Daily Archives: March 15, 2006

No Internet for women, no Mecca for foreigners

From ABS-CBN News (via Dhimmiwatch):

The Saudi Arabian Embassy in Manila has issued a warning that entry of non-Muslims into the cities of Mecca and Medina, the two holy places in Islam, is strictly prohibited, the Department of Foreign Affairs (DFA) said Tuesday. Oscar G. Valenzuela, DFA Assistant Secretary for Middle East and African Affairs, said transgressors are subject to severe punishment if caught. He said the Saudi Arabian Embassy has warned that such infractions may have serious religious repercussions.

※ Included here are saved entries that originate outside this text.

(* ===== verification/Hazards.v ===== *)
(** * Hazards: where the channel's bookkeeping departs from the protocol

    The side conditions of [Conservation] are needed: concrete channels on
    which an addition of amounts wraps, and on which a disconnection undoes
    what the peer has already revoked to or keeps an HTLC it should forget. *)
From S2P Require Import Prelude Secp Types Msgs Tx Shachain Keys Commitment Channel Dance Reestablish Ledger Moves Solvency Sample.

Definition hazard_channel (htlcs : list Htlc) : ToyChannel :=
  sample_channel <| ch_state := Normal |> <| ch_params := sample_live_params |>
    <| ch_to_holder_msat := 500000000 |> <| ch_to_counterparty_msat := 500000000 |>
    <| ch_htlcs := htlcs |> <| ch_next_holder_htlc_id := 1 |> <| ch_next_counterparty_htlc_id := 1 |>.

(** One HTLC of 5,000 sat, in either direction. *)
Definition hazard_htlc (outbound : bool) (r : option HtlcResolution) (ph pc : HtlcPhase) : Htlc :=
  MkHtlc outbound 0 5000000 (replicate 32 2) 600 []
    (if outbound then Some sample_source else None) r ph pc false.

Definition hazard_add (id amount : Z) : UpdateAddHtlc :=
  {| add_channel_id := sample_id; add_id := id; add_amount_msat := amount;
     add_payment_hash := replicate 32 2; add_cltv_expiry := 600; add_onion_routing_packet := [] |}.

(** With one HTLC in flight, an inbound HTLC of 2^64 - 1 msat is accepted on a
    channel of 1,000,000 sat: both the in-flight total and the amount needed
    wrap around. *)
Theorem inbound_add_wraps :
  let c := hazard_channel [hazard_htlc false None Committed Committed] in
  validate_inbound_add c (hazard_add 1 (2 ^ 64 - 1)) = Ok tt /\
  1000 * ch_funding_amount_sat c < 2 ^ 64 - 1 /\
  (on_update_add_htlc (hazard_add 1 (2 ^ 64 - 1)) c).1 = Ok tt /\
  (balances_for (on_update_add_htlc (hazard_add 1 (2 ^ 64 - 1)) c).2 true).2 = 0.
Proof. cbv zeta. vm_compute. by split_and!. Qed.

(** A removal by the peer that our commitment already reflects (the HTLC is
    [Gone] there and we have revoked the commitment that had it) is undone by
    a disconnection, although the peer does not retransmit it: the balances of
    our commitment change while no commitment is exchanged. *)
Theorem disconnect_undoes_removal :
  let h := hazard_htlc true (Some (Fulfill (replicate 32 3))) Gone Removing in
  let c := hazard_channel [h] in
  let c' := (on_disconnect c).2 in
  stage_ok h = true /\ (on_disconnect c).1 = Ok tt /\
  ch_htlcs c' = [hazard_htlc true None Committed Committed] /\
  balances_for c true = (495000000, 505000000) /\
  balances_for c' true = (495000000, 500000000) /\
  ch_holder_commitment_number c' = ch_holder_commitment_number c.
Proof. cbv zeta. vm_compute. by split_and!. Qed.

(** An inbound HTLC that no signed commitment contains survives a
    disconnection when an older one has the same hash, amount and expiry; the
    peer forgets it and uses its id again, which is then refused. *)
Theorem disconnect_keeps_lookalike (hc : HolderCommitment (HS := toy_secp)) :
  let old := hazard_htlc false None Committed Committed in
  let new := (hazard_htlc false None Pending NotYet) <| h_id := 1 |> in
  let c := (hazard_channel [old; new]) <| ch_next_counterparty_htlc_id := 2 |>
             <| ch_current_holder_commitment := Some hc |> in
  hc_htlcs hc = [htlc_in_commitment old true] ->
  let c' := (on_disconnect c).2 in
  ch_htlcs c' = [old; new] /\ ch_next_counterparty_htlc_id c' = 2 /\
  exists e, (on_update_add_htlc (hazard_add 1 5000000) c').1 = Err (Close e).
Proof.
  destruct hc as [n b sg sgs hs k f]. cbv zeta. cbn [hc_htlcs]. intros ->. vm_compute.
  split; [done|]. split; [done|]. by eexists.
Qed.
(** C7.  When the reference points are empty, when their number differs
    from the number of bound radii, when there are fewer than three, or when
    there are more than [INT_MAX], [Solve] returns [false], leaves the object
    as it was, and its whole trace is one error line: no builder has run,
    nothing was allocated and no OSQP entry point was called. *)
Theorem Solve_rejects_invalid_input
        (fuel : nat) (this : FemPosDeviationSqpOsqpInterface) :
  ref_points_ this = [] \/
  length (ref_points_ this) <> length (bounds_around_refs_ this) \/
  (length (ref_points_ this) < 3)%nat \/
  Z.of_nat (length (ref_points_ this)) > INT_MAX ->
  exists d, Solve osqp fuel this = (Returned false, this, [AERROR d]).
Proof.
  intros H; unfold Solve.
  destruct (Nat.eqb_spec (length (ref_points_ this)) 0) as [E0|E0];
    [eexists; reflexivity|].
  destruct (Nat.eqb_spec (length (ref_points_ this))
                         (length (bounds_around_refs_ this))) as [E1|E1];
    cbn [negb]; [|eexists; reflexivity].
  destruct (Nat.ltb_spec (length (ref_points_ this)) 3) as [E2|E2];
    [eexists; reflexivity|].
  destruct (Z.gtb_spec (Z.of_nat (length (ref_points_ this))) INT_MAX)
    as [E3|E3]; [eexists; reflexivity|].
  exfalso; destruct H as [H|[H|[H|H]]]; try lia.
  rewrite H in E0; simpl in E0; congruence.
Qed.

(** C2, for every request of three points.  A request with exactly three
    reference points and three radii passes the validation; [Solve] sets the
    problem definitions, enters [CalculateKernel], and the process is
    aborted by the [CHECK_EQ] there: nothing is returned and the solver is
    never set up. *)
Theorem Solve_aborts_for_three_points
        (fuel : nat) (this : FemPosDeviationSqpOsqpInterface) :
  length (ref_points_ this) = 3%nat ->
  length (bounds_around_refs_ this) = 3%nat ->
  Solve osqp fuel this
  = (Aborted, set_problem_definitions this, [call_CalculateKernel]).
Proof.
  intros Hr Hb; unfold Solve.
  rewrite Hr, Hb; cbn [Nat.eqb Nat.ltb Nat.leb negb].
  change (Z.of_nat 3 >? INT_MAX) with false; cbn iota.
  destruct (three_points_definitions this Hr) as [Hpts Hpos].
  rewrite CalculateKernel_fatal; [reflexivity|].
  rewrite Hpts, Hpos; discriminate.
Qed.

(** C8.  [OptimizeWithOsqp] returns [true] exactly when the status value
    the solver left in [work->info->status_val] is 1 or 2. *)
Theorem OptimizeWithOsqp_success_iff
        (this : FemPosDeviationSqpOsqpInterface)
        (primal_warm_start : list c_float) (work : OSQPWorkspace)
        (trace : list Call) :
  let status :=
    info_status_val osqp
      (osqp_solve osqp (osqp_warm_start_x osqp work primal_warm_start)) in
  fst (fst (fst (OptimizeWithOsqp osqp this primal_warm_start work trace)))
  = true
  <-> status = 1 \/ status = 2.
Proof.
  intros status; unfold OptimizeWithOsqp; fold status.
  destruct (Z.ltb_spec status 0) as [Hneg|Hpos]; cbn [fst].
  - split; [discriminate|lia].
  - destruct (Z.eqb_spec status 1) as [E1|E1];
      destruct (Z.eqb_spec status 2) as [E2|E2]; cbn [negb andb fst];
      split; auto; try discriminate; lia.
Qed.

End SolveFacts.

Lemma Solve_rejects_two_points :
  exists d,
    Solve (zero_solver 0) 0 (pts [(0, 0); (1, 0)]%float)
    = (Returned false, pts [(0, 0); (1, 0)]%float, [AERROR d]).
Proof.
  apply (Solve_rejects_invalid_input (zero_solver 0) 0
           (pts [(0, 0); (1, 0)]%float)).
  right; right; left; simpl; lia.
Defined.

Lemma Solve_aborts_on_the_line :
  (length (ref_points_ (pts [(0, 0); (1, 0); (2, 0)]%float)) = 3%nat /\
   length (bounds_around_refs_ (pts [(0, 0); (1, 0); (2, 0)]%float)) = 3%nat) /\
  Solve (zero_solver 7) 100 (pts [(0, 0); (1, 0); (2, 0)]%float)
  = (Aborted, set_problem_definitions (pts [(0, 0); (1, 0); (2, 0)]%float),
     [call_CalculateKernel]).
Proof.
  split; [split; reflexivity|].
  apply (Solve_aborts_for_three_points (zero_solver 7) 100
           (pts [(0, 0); (1, 0); (2, 0)]%float)); reflexivity.
Defined.

(** ** The sequential part of Solve *)

(** [0.0 / 0.0] is not a number, and no comparison with it holds. *)
Lemma ltb_nan_relative_change (tol : float) :
  (abs ((0 - 0) / 0) <? tol)%float = false.
Proof.
  rewrite ltb_spec.
  replace (Prim2SF (abs ((0 - 0) / 0))) with S754_nan
    by (vm_compute; reflexivity).
  reflexivity.
Qed.

Lemma solutions_app t1 t2 : solutions (t1 ++ t2) = solutions t1 ++ solutions t2.
Proof. apply flat_map_app. Qed.

Section SqpFacts.

Context {OSQPWorkspace : Type}.
Variable osqp : OSQP OSQPWorkspace.

(** [OptimizeWithOsqp] assigns [x_] and [y_] only. *)
Lemma extract_primal_settings this solution :
  sqp_max_iter_ (extract_primal this solution) = sqp_max_iter_ this /\
  sqp_jtol_ (extract_primal this solution) = sqp_jtol_ this.
Proof.
  unfold extract_primal.
  destruct (for_int _ _ _ _) as [x y]; split; reflexivity.
Qed.

Lemma OptimizeWithOsqp_carries a this w work trace :
  Forall (carries a w) trace ->
  Forall (carries a w) (snd (OptimizeWithOsqp osqp this w work trace)).
Proof.
  intros H; unfold OptimizeWithOsqp.
  destruct (_ <? 0); [|destruct (_ && _)]; cbn [snd];
    rewrite ?Forall_app; repeat split; auto;
    repeat constructor.
Qed.

Lemma sqp_iteration_carries w s :
  Forall (carries (sqp_affine s) w) (sqp_trace s) ->
  match sqp_iteration osqp w s with
  | inl (_, _, trace) => Forall (carries (sqp_affine s) w) trace
  | inr s' =>
      Forall (carries (sqp_affine s) w) (sqp_trace s') /\
      sqp_affine s' = sqp_affine s
  end.
Proof.
  intros H; unfold sqp_iteration, UpdateAffineConstraint.
  match goal with
  | |- context [OptimizeWithOsqp osqp ?t ?x ?wk ?tr] =>
      pose proof (OptimizeWithOsqp_carries (sqp_affine s) t x wk tr) as G;
      destruct (OptimizeWithOsqp osqp t x wk tr) as [[[res this'] work'] tr']
  end.
  cbn [snd] in G.
  assert (G' : Forall (carries (sqp_affine s) w) tr').
  { apply G; rewrite !Forall_app; repeat split; auto;
      repeat constructor. }
  destruct res; cbn [negb].
  - destruct (_ <? _)%float.
    + rewrite Forall_app; split; auto. unfold release; repeat constructor.
    + cbn [sqp_trace sqp_affine]; auto.
  - rewrite !Forall_app; repeat split; auto; unfold release;
      repeat constructor.
Qed.

Lemma sqp_loop_carries fuel w s :
  Forall (carries (sqp_affine s) w) (sqp_trace s) ->
  Forall (carries (sqp_affine s) w) (snd (sqp_loop osqp fuel w s)).
Proof.
  revert s; induction fuel as [|fuel IH]; intros s H; cbn [sqp_loop].
  - assumption.
  - destruct (itr s <? _).
    + pose proof (sqp_iteration_carries w s H) as G.
      destruct (sqp_iteration osqp w s) as [[[b this'] trace']|s'].
      * assumption.
      * destruct G as [G E]; rewrite <- E in *; apply IH; assumption.
    + cbn [snd]; rewrite !Forall_app; repeat split; auto;
        unfold release; repeat constructor.
Qed.

(** Every call of a run of [Solve] into [osqp_update_A],
    [osqp_update_bounds] and [osqp_warm_start_x] carries the vectors built
    before the initial solve. *)
Lemma Solve_carries fuel this :
  Forall (carries (initial_affine this) (initial_warm_start this))
         (snd (Solve osqp fuel this)).
Proof.
  unfold Solve.
  destruct (_ =? 0)%nat; [repeat constructor|].
  destruct (negb _); [repeat constructor|].
  destruct (_ <? 3)%nat; [repeat constructor|].
  destruct (_ >? INT_MAX); [repeat constructor|].
  destruct (CalculateKernel _ _) as [P|]; [|repeat constructor].
  unfold initial_warm_start.
  destruct (SetPrimalWarmStart _ _) as [w|]; [|repeat constructor].
  fold (initial_affine this).
  match goal with
  | |- context [OptimizeWithOsqp osqp ?t ?x ?wk ?tr] =>
      pose proof (OptimizeWithOsqp_carries (initial_affine this) t x wk tr)
        as G;
      destruct (OptimizeWithOsqp osqp t x wk tr) as [[[res this'] work'] tr']
  end.
  cbn [snd] in G.
  assert (G' : Forall (carries (initial_affine this) w) tr')
    by (apply G; repeat constructor).
  destruct res; cbn [negb].
  - apply (sqp_loop_carries fuel w
             {| sqp_this := this'; sqp_work := work'; sqp_trace := tr';
                sqp_affine := initial_affine this; itr := 1;
                iterative_solve_res := true; eps := 1%float;
                last_jvalue := info_obj_val osqp work' |}); assumption.
  - cbn [snd]; rewrite !Forall_app; repeat split; auto;
      unfold release; repeat constructor.
Qed.

(** While the solver reports "solved" with objective value 0, no pass of the
    loop returns: the relative change is [0.0 / 0.0], the test
    [eps < sqp_jtol_] fails, and [itr] stays where it was.  Every unit of
    fuel is one more solve. *)
Lemma sqp_loop_never_returns fuel w s :
  (forall work, info_status_val osqp work = 1) ->
  (forall work, info_obj_val osqp work = 0%float) ->
  itr s < sqp_max_iter_ (sqp_this s) ->
  last_jvalue s = 0%float ->
  fst (fst (sqp_loop osqp fuel w s)) = OutOfFuel /\
  length (solutions (snd (sqp_loop osqp fuel w s)))
  = (length (solutions (sqp_trace s)) + fuel)%nat.
Proof.
  intros Hst Hobj; revert s; induction fuel as [|fuel IH]; intros s Hitr Hlast;
    cbn [sqp_loop].
  - cbn [fst snd]; auto.
  - destruct (Z.ltb_spec (itr s) (sqp_max_iter_ (sqp_this s))); [|lia].
    unfold sqp_iteration, OptimizeWithOsqp.
    rewrite !Hst; cbn [Z.ltb Z.eqb Z.compare Pos.eqb negb andb].
    rewrite !Hobj, Hlast.
    rewrite (proj2 (extract_primal_settings _ _)), ltb_nan_relative_change.
    match goal with
    | |- context [sqp_loop osqp fuel w ?s1] => specialize (IH s1)
    end.
    cbn [sqp_this sqp_trace itr last_jvalue] in IH.
    rewrite (proj1 (extract_primal_settings _ _)) in IH.
    destruct (IH Hitr eq_refl) as [IH1 IH2]; split; [assumption|].
    rewrite IH2, !solutions_app; cbn [solutions flat_map];
      rewrite !length_app; cbn [length]; lia.
Qed.

End SqpFacts.

(** The run on [origin4] reaches the loop after one solve, with [itr = 1]
    below [sqp_max_iter_ = 100] and previous objective value 0. *)
Lemma Solve_origin4_reaches_the_loop :
  exists w s,
    (forall fuel,
        Solve (zero_solver 10) fuel origin4
        = sqp_loop (zero_solver 10) fuel w s) /\
    itr s < sqp_max_iter_ (sqp_this s) /\
    last_jvalue s = 0%float /\
    length (solutions (sqp_trace s)) = 1%nat.
Proof.
  eexists; eexists; split; [intros fuel; reflexivity|].
  repeat split.
Qed.

(** C1, at four reference points at the origin.  The request passes the
    validation and every [CHECK]; the solver reports "solved" with objective
    value 0 at every solve.  Whatever the fuel, the run of [Solve] is still
    in its loop when the fuel is spent, and it has made one solve per unit
    of fuel after the initial one: with [sqp_max_iter_ = 100] the loop makes
    more than 100 passes and [Solve] does not return. *)
Theorem Solve_does_not_return_at_the_origin (fuel : nat) :
  sqp_max_iter_ origin4 = 100 /\
  fst (fst (Solve (zero_solver 10) fuel origin4)) = OutOfFuel /\
  length (solutions (snd (Solve (zero_solver 10) fuel origin4))) = S fuel.
Proof.
  split; [reflexivity|].
  destruct Solve_origin4_reaches_the_loop as (w & s & E & Hitr & Hlast & Hlen).
  rewrite E.
  destruct (sqp_loop_never_returns (zero_solver 10) fuel w s) as [R L];
    auto.
  rewrite R, L, Hlen; auto.
Qed.

(** ** What the loop gives the solver *)

(** C9.  [UpdateAffineConstraint] returns the five vectors as it received
    them, and in every run of [Solve] every [osqp_update_A] and every
    [osqp_update_bounds] pushes the values and bounds that
    [CalculateAffineConstraint] built before the initial solve: each pass
    re-solves the problem with the same constraint data. *)
Theorem UpdateAffineConstraint_changes_nothing :
  (forall a : Affine,
      A_data (UpdateAffineConstraint a) = A_data a /\
      A_indices (UpdateAffineConstraint a) = A_indices a /\
      A_indptr (UpdateAffineConstraint a) = A_indptr a /\
      lower_bounds (UpdateAffineConstraint a) = lower_bounds a /\
      upper_bounds (UpdateAffineConstraint a) = upper_bounds a) /\
  (forall (OSQPWorkspace : Type) (osqp : OSQP OSQPWorkspace) (fuel : nat)
          (this : FemPosDeviationSqpOsqpInterface),
      Forall (same_constraint_data (initial_affine this))
             (snd (Solve osqp fuel this))).
Proof.
  split.
  - intros a; unfold UpdateAffineConstraint; auto.
  - intros W osqp fuel this.
    eapply Forall_impl; [|apply Solve_carries].
    intros c [H _]; exact H.
Qed.

(** The statement above is not empty: the first pass of the run on [line4]
    pushes the ten unit values and the twelve bounds. *)
Example line4_pushes_its_constraint_data :
  In (call_osqp_update_A (A_data (initial_affine line4)) 10)
     (snd (Solve line4_solver 1 line4)) /\
  In (call_osqp_update_bounds (lower_bounds (initial_affine line4))
                              (upper_bounds (initial_affine line4)))
     (snd (Solve line4_solver 1 line4)) /\
  length (lower_bounds (initial_affine line4)) = 12%nat.
Proof.
  vm_compute; intuition.
Qed.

Reports reaching the DFA said false certificates of Muslim identity have been used by some overseas workers to illegally enter Saudi Arabia as umrah and hajj pilgrims. The Office of Muslim Affairs earlier warned that persons found in possession of or attempting to obtain false certificates of Muslim identity will be prosecuted.

From Sandmonkey:

Religious scholars have issued a fatwa prohibiting women from using the Internet without the presence of a mahram (a close relative they are prohibited to marry). This was followed by a call from Saudi businessmen to sue Web sites that call for freedom of thought and secularism, such as the aforementioned Web sites.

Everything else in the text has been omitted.